California Can’t Regulate Radioactive Cleanup

Disposal of radioactive material at a World War II-era nuclear research and rocket testing facility was once so bad that military workers fired  shotguns at drums to make them explode and burn.  Nonetheless, an appeals court says cleanup can be at the federal standard, rather than a higher California standard that would leave the land suitable for subsistence farming.

The 9th U.S. Circuit Court of Appeals struck down a 2007 California law Friday that would have required the Santa Susana Field Laboratory, 30 miles from Los Angeles to be cleaned of radiation that people could grown vegetables.

The Department of Energy, which was responsible for cleanup, hired Boeing Co. to remove radioactive contamination.  Boeing rejected the state law aimed at the Santa Susana site cleanup.  Instead, Boeing said it would follow less stringent federal standards that allow for industrial, recreational or residential use.

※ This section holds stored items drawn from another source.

(** * Recipe application: search engine, review ledger and bookmark store

    A shallow embedding of the logic of [src/contexts/RecipeContext.tsx]
    (text similarity, search, recipe creation, review aggregates) and of
    the folder context (folders and bookmarks), with the properties the
    specification states about them.

    Conventions.
    - A JavaScript string is a [list ascii]; a character stands for a code
      unit in the range U+0000..U+00FF, so [toLowerCase], [trim] and the
      regular expression [\s] are the Latin-1 restrictions of the
      JavaScript ones.
    - Identifiers, counts and ratings of type [number] that the program
      only ever uses as integers are [Z]; matrix cells and lengths are
      [nat]; [AggregatedRating], a quotient, is an exact rational [Q].
      Where the program adds to a recipe id or to a duration, or prints
      one, the double rounding and [Number::toString] are modelled
      ([Js.plusOne], [Js.plus], [Js.showZ]).
    - React state is threaded explicitly: every operation takes the
      current collections and returns the new ones.  [Date.now()] and
      [new Date().toISOString()] are arguments of the operation. *)

From Stdlib Require Import Ascii String List Bool Arith ZArith QArith Qround Lia.
From Stdlib Require Import DecimalString DecimalPos.
From Stdlib Require Import Sorted Permutation Lqa.
Import ListNotations.
Close Scope Q_scope.

Set Implicit Arguments.

Definition str := list ascii.

(** String literals for examples. *)
Definition lit (x : string) : str := list_ascii_of_string x.

(* ================================================================== *)
(** ** JavaScript string primitives *)
(* ================================================================== *)

Module Js.

(** Code unit of a character. *)
Definition code (c : ascii) : N := N_of_ascii c.

(** [String.prototype.toLowerCase] on one Latin-1 code unit: A-Z and
    the accented capitals U+00C0..U+00DE (without the multiplication
    sign U+00D7) move up by 32. *)
Definition toLowerChar (c : ascii) : ascii :=
  let n := code c in
  if ((65 <=? n) && (n <=? 90) ||
      (192 <=? n) && (n <=? 222) && negb (n =? 215))%N
  then ascii_of_N (n + 32)
  else c.

Definition toLowerCase (x : str) : str := map toLowerChar x.

(** The class [\s] (and the characters [trim] strips): TAB, LF, VT, FF,
    CR, SPACE and NO-BREAK SPACE. *)
Definition isWhitespace (c : ascii) : bool :=
  let n := code c in
  ((9 <=? n) && (n <=? 13) || (n =? 32) || (n =? 160))%N.

(** [s.startsWith(p)] *)
Fixpoint startsWith (x p : str) : bool :=
  match p, x with
  | [], _ => true
  | _ :: _, [] => false
  | c :: p', d :: x' => Ascii.eqb c d && startsWith x' p'
  end.

(** [s.includes(sub)]: [sub] occurs at some position of [s]. *)
Fixpoint includes (x sub : str) : bool :=
  startsWith x sub ||
  match x with
  | [] => false
  | _ :: x' => includes x' sub
  end.

Fixpoint trimStart (x : str) : str :=
  match x with
  | c :: x' => if isWhitespace c then trimStart x' else x
  | [] => []
  end.

Definition trimEnd (x : str) : str := rev (trimStart (rev x)).

(** [s.trim()] *)
Definition trim (x : str) : str := trimEnd (trimStart x).

(** [s.split(/\s+/)]: the pieces between maximal runs of whitespace.
    A leading or trailing run leaves an empty piece at that end, and the
    empty string splits into one empty piece. *)
Fixpoint splitWhitespace (x : str) : list str :=
  match x with
  | [] => [[]]
  | c :: x' =>
      if isWhitespace c then
        match x' with
        | c' :: _ => if isWhitespace c' then splitWhitespace x'
                     else [] :: splitWhitespace x'
        | [] => [] :: splitWhitespace x'
        end
      else
        match splitWhitespace x' with
        | w :: ws => (c :: w) :: ws
        | [] => [[c]]
        end
  end.

(** [s.split(sep)] for a one-character separator. *)
Fixpoint splitChar (sep : ascii) (x : str) : list str :=
  match x with
  | [] => [[]]
  | c :: x' =>
      if Ascii.eqb c sep then [] :: splitChar sep x'
      else match splitChar sep x' with
           | w :: ws => (c :: w) :: ws
           | [] => [[c]]
           end
  end.

(** [x === y] on strings. *)
Fixpoint strEq (x y : str) : bool :=
  match x, y with
  | [], [] => true
  | c :: x', d :: y' => Ascii.eqb c d && strEq x' y'
  | _, _ => false
  end.

(** *** Numbers

    A [number] that holds an integer is a [Z]: an integer-valued finite
    double.  Integers up to 2^53 in magnitude are doubles themselves;
    beyond that a result of arithmetic is rounded to the nearest double,
    and printing uses the shortest digits that read back as the same
    double. *)

(** 2^53, one more than [Number.MAX_SAFE_INTEGER]. *)
Definition twoTo53 : Z := 9007199254740992.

Boeing sued California in 2010 to block enforcement of the state law and challenged its validity.  A Los Angeles federal judge ruled in 2012 that the state law improperly regulated the federal government in violation of the Constitution’s supremacy clause.

The state law, SB990, “applies more stringent cleanup standards than generally applicable state environmental laws.  By doing so, SB990 discriminates against the federal government and against Boeing as a federal contractor,” said Judge Andrew Kleinfeld.

The 2,850-acre Santa Susana site had soil, ground water and bedrock contamination from radiation and toxic chemicals.  But the law applied only to radiation cleanup. In 1959 a partial meltdown of a reactor at the site spewed radioactive gases into the air for three weeks.  That partial meltdown accounts for 90 percent of the contamination, according to the court.

The remainder came from other nuclear reactor accidents and an open burn pit for sodium-coated materials and numerous fires at a “hot lab” used to cut up nuclear fuel from the site’s reactors and other fuel rods shipped there from around the U.S.  In addition, one disposal procedure consisted of shooting barrels of toxic substances with shotguns to make them explode and burn, Kleinfeld wrote.

Operations at the site stopped in the 1980s and now it is limited to efforts to clean it up.

Case:  Boeing Co. v. Movassaghi, No. 11-55903.